● **Source records**:

(* ================================================================== *)
(** * Worlds to run the scripts in *)
(* ================================================================== *)

Module Fixtures.
Import Py Sys.

(** An instance of the library functions, for running examples: [str] on
    scalars, datetimes written as decimal numbers, timestamps accepted up to
    the year 9999. *)
Definition demo : PyLib := {|
  py_str := fun v =>
    match v with
    | JStr s => s
    | JNum n => NilZero.string_of_int (Z.to_int n)
    | JNull => "None"
    | JBool true => "True"
    | JBool false => "False"
    | JList _ => "[...]"
    | JObj _ => "{...}"
    end;
  isoformat := fun d => NilZero.string_of_int (Z.to_int d);
  fromisoformat := fun s => option_map Z.of_int (NilZero.int_of_string s);
  fromtimestamp := fun t =>
    if (0 <=? t) && (t <? 253402300800) then Some (t * 1000000) else None
|}.

Definition settings (k : string) : option string :=
  if (k =? "BASE_URL")%string then Some "http://localhost:6688"
  else if (k =? "EMAIL")%string then Some "admin@example.org"
  else if (k =? "PASSWORD")%string then Some "secret"
  else None.

(** A world whose server answers the n-th request with the n-th element of
    [replies] (no connection beyond them), whose clock reads [clock n] at the
    n-th reading, with the settings above, a config.toml, and [file] as the
    token file. *)
Definition world_of (replies : list http_result) (clock : nat -> Z)
    (file : option text) : world :=
  mkWorld (fun n => nth n replies NetworkError)
          (fun n => inject_Z (clock n))
          (fun n => clock n * 1000000)
          settings
          (Some "type = 'directrequest'")
          file [] 0 0 [].

Definition ok (status : Z) (j : json) : http_result :=
  Response (mkResponse status (Doc j) []).

Definition session_cookie (e : option Z) : cookie :=
  mkCookie "clsession" "MTcx" e.

Definition failure (status : Z) : http_result :=
  Response (mkResponse status (Garbage "Internal Server Error") []).

(** No connection at all; the clock stands still. *)
Definition offline : world := world_of [] (fun _ => 0) None.

(** The server fails the first request with a 500; the clock stands
    still. *)
Definition broken : world := world_of [failure 500] (fun _ => 0) None.

(** The listing never shows the run; the clock moves 100 seconds between
    two readings. *)
Definition slow : world :=
  world_of [ok 200 (JObj [("data", JList [])])]
           (fun n => 100 * Z.of_nat n) None.

(** A valid credential in the token file: it expires at 5000 s, the clock
    reads 1000 s. *)
Definition cached : world :=
  world_of [] (fun _ => 1000)
    (Some (Doc (JObj [ ("cookie_name", JStr "clsession");
                       ("token", JStr "MTcx");
                       ("expires", JStr "5000000000") ]))).

(** The server takes the login and sets a session cookie that expires at
    9000 s; the token file holds something else. *)
Definition fresh_login : world :=
  world_of [Response (mkResponse 200 (Doc (JObj []))
                                 [session_cookie (Some 9000)])]
           (fun _ => 1000) (Some (Garbage "stale")).

(** The server answers the login with a 200 that sets no cookie. *)
Definition no_cookie : world :=
  world_of [Response (mkResponse 200 (Doc (JObj [])) [])]
           (fun _ => 1000) None.

(** The server knows no such job: a 404 to the first request. *)
Definition missing : world := world_of [failure 404] (fun _ => 0) None.

(** A run of main.py where all goes well: the server is there, takes the
    login, creates job 7, starts run 42, lists it as completed, and deletes
    the job. *)
Definition happy : world :=
  world_of
    [ ok 200 (JObj []);
      Response (mkResponse 200 (Doc (JObj [])) [session_cookie (Some 9000)]);
      ok 200 (JObj [("data", JObj [("id", JStr "7")])]);
      ok 200 (JObj [("data", JObj [("id", JStr "42")])]);
      ok 200 (JObj [("data",
                     JList [JObj [("id", JStr "42");
                                  ("attributes",
                                   JObj [("status", JStr "completed")])]])]);
      Response (mkResponse 204 (Garbage "") []) ]
    (fun n => Z.of_nat n) None.

(** The run records of section 8 of the specification. *)
Definition run_with (attributes : list (string * json)) : json :=
  JObj [("id", JStr "42"); ("attributes", JObj attributes)].

Definition finished_clean : json :=
  run_with [ ("status", JStr ""); ("finishedAt", JStr "2025-01-01T00:00:00Z");
             ("outputs", JList [JNum 1; JNum 2]); ("errors", JList []) ].

Definition finished_with_hole : json :=
  run_with [ ("status", JStr ""); ("finishedAt", JStr "2025-01-01T00:00:00Z");
             ("outputs", JList [JNum 1; JNull]); ("errors", JList []) ].

(** The server lists two runs: run 41, still running, and run 42, finished
    with outputs [[1, 2]] and no errors. *)
Definition listed : world :=
  world_of
    [ ok 200
         (JObj [("data",
                 JList [ JObj [("id", JStr "41");
                               ("attributes",
                                JObj [("status", JStr "running")])];
                         finished_clean ])]) ]
    (fun n => Z.of_nat n) None.

(** The arguments of the calls in the examples. *)
Definition job : json := JStr "7".
Definition run_id : json := JStr "42".
Definition cname : json := JStr "clsession".
Definition tok : json := JStr "MTcx".

End Fixtures.

(* ================================================================== *)
(** * Notions for the properties of whole runs *)
(* ================================================================== *)

Module Extra.
Import Py Sys.

(** An outcome that is no [sys.exit]. *)
Definition no_exit {A} (o : outcome A) : Prop :=
  match o with
  | Raise (SystemExit _) => False
  | _ => True
  end.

● **What you should do**:
A word-for-word copy of the material is required.

● **Output of the task**:
(* ================================================================== *)
(** * Worlds to run the scripts in *)
(* ================================================================== *)

Module Fixtures.
Import Py Sys.

(** An instance of the library functions, for running examples: [str] on
    scalars, datetimes written as decimal numbers, timestamps accepted up to
    the year 9999. *)
Definition demo : PyLib := {|
  py_str := fun v =>
    match v with
    | JStr s => s
    | JNum n => NilZero.string_of_int (Z.to_int n)
    | JNull => "None"
    | JBool true => "True"
    | JBool false => "False"
    | JList _ => "[...]"
    | JObj _ => "{...}"
    end;
  isoformat := fun d => NilZero.string_of_int (Z.to_int d);
  fromisoformat := fun s => option_map Z.of_int (NilZero.int_of_string s);
  fromtimestamp := fun t =>
    if (0 <=? t) && (t <? 253402300800) then Some (t * 1000000) else None
|}.

Definition settings (k : string) : option string :=
  if (k =? "BASE_URL")%string then Some "http://localhost:6688"
  else if (k =? "EMAIL")%string then Some "admin@example.org"
  else if (k =? "PASSWORD")%string then Some "secret"
  else None.

(** A world whose server answers the n-th request with the n-th element of
    [replies] (no connection beyond them), whose clock reads [clock n] at the
    n-th reading, with the settings above, a config.toml, and [file] as the
    token file. *)
Definition world_of (replies : list http_result) (clock : nat -> Z)
    (file : option text) : world :=
  mkWorld (fun n => nth n replies NetworkError)
          (fun n => inject_Z (clock n))
          (fun n => clock n * 1000000)
          settings
          (Some "type = 'directrequest'")
          file [] 0 0 [].

Definition ok (status : Z) (j : json) : http_result :=
  Response (mkResponse status (Doc j) []).

Definition session_cookie (e : option Z) : cookie :=
  mkCookie "clsession" "MTcx" e.

Definition failure (status : Z) : http_result :=
  Response (mkResponse status (Garbage "Internal Server Error") []).

(** No connection at all; the clock stands still. *)
Definition offline : world := world_of [] (fun _ => 0) None.

(** The server fails the first request with a 500; the clock stands
    still. *)
Definition broken : world := world_of [failure 500] (fun _ => 0) None.

(** The listing never shows the run; the clock moves 100 seconds between
    two readings. *)
Definition slow : world :=
  world_of [ok 200 (JObj [("data", JList [])])]
           (fun n => 100 * Z.of_nat n) None.

(** A valid credential in the token file: it expires at 5000 s, the clock
    reads 1000 s. *)
Definition cached : world :=
  world_of [] (fun _ => 1000)
    (Some (Doc (JObj [ ("cookie_name", JStr "clsession");
                       ("token", JStr "MTcx");
                       ("expires", JStr "5000000000") ]))).

(** The server takes the login and sets a session cookie that expires at
    9000 s; the token file holds something else. *)
Definition fresh_login : world :=
  world_of [Response (mkResponse 200 (Doc (JObj []))
                                 [session_cookie (Some 9000)])]
           (fun _ => 1000) (Some (Garbage "stale")).

(** The server answers the login with a 200 that sets no cookie. *)
Definition no_cookie : world :=
  world_of [Response (mkResponse 200 (Doc (JObj [])) [])]
           (fun _ => 1000) None.

(** The server knows no such job: a 404 to the first request. *)
Definition missing : world := world_of [failure 404] (fun _ => 0) None.

(** A run of main.py where all goes well: the server is there, takes the
    login, creates job 7, starts run 42, lists it as completed, and deletes
    the job. *)
Definition happy : world :=
  world_of
    [ ok 200 (JObj []);
      Response (mkResponse 200 (Doc (JObj [])) [session_cookie (Some 9000)]);
      ok 200 (JObj [("data", JObj [("id", JStr "7")])]);
      ok 200 (JObj [("data", JObj [("id", JStr "42")])]);
      ok 200 (JObj [("data",
                     JList [JObj [("id", JStr "42");
                                  ("attributes",
                                   JObj [("status", JStr "completed")])]])]);
      Response (mkResponse 204 (Garbage "") []) ]
    (fun n => Z.of_nat n) None.

(** The run records of section 8 of the specification. *)
Definition run_with (attributes : list (string * json)) : json :=
  JObj [("id", JStr "42"); ("attributes", JObj attributes)].

Definition finished_clean : json :=
  run_with [ ("status", JStr ""); ("finishedAt", JStr "2025-01-01T00:00:00Z");
             ("outputs", JList [JNum 1; JNum 2]); ("errors", JList []) ].

Definition finished_with_hole : json :=
  run_with [ ("status", JStr ""); ("finishedAt", JStr "2025-01-01T00:00:00Z");
             ("outputs", JList [JNum 1; JNull]); ("errors", JList []) ].

(** The server lists two runs: run 41, still running, and run 42, finished
    with outputs [[1, 2]] and no errors. *)
Definition listed : world :=
  world_of
    [ ok 200
         (JObj [("data",
                 JList [ JObj [("id", JStr "41");
                               ("attributes",
                                JObj [("status", JStr "running")])];
                         finished_clean ])]) ]
    (fun n => Z.of_nat n) None.

(** The arguments of the calls in the examples. *)
Definition job : json := JStr "7".
Definition run_id : json := JStr "42".
Definition cname : json := JStr "clsession".
Definition tok : json := JStr "MTcx".

End Fixtures.

(* ================================================================== *)
(** * Notions for the properties of whole runs *)
(* ================================================================== *)

Module Extra.
Import Py Sys.

(** An outcome that is no [sys.exit]. *)
Definition no_exit {A} (o : outcome A) : Prop :=
  match o with
  | Raise (SystemExit _) => False
  | _ => True
  end.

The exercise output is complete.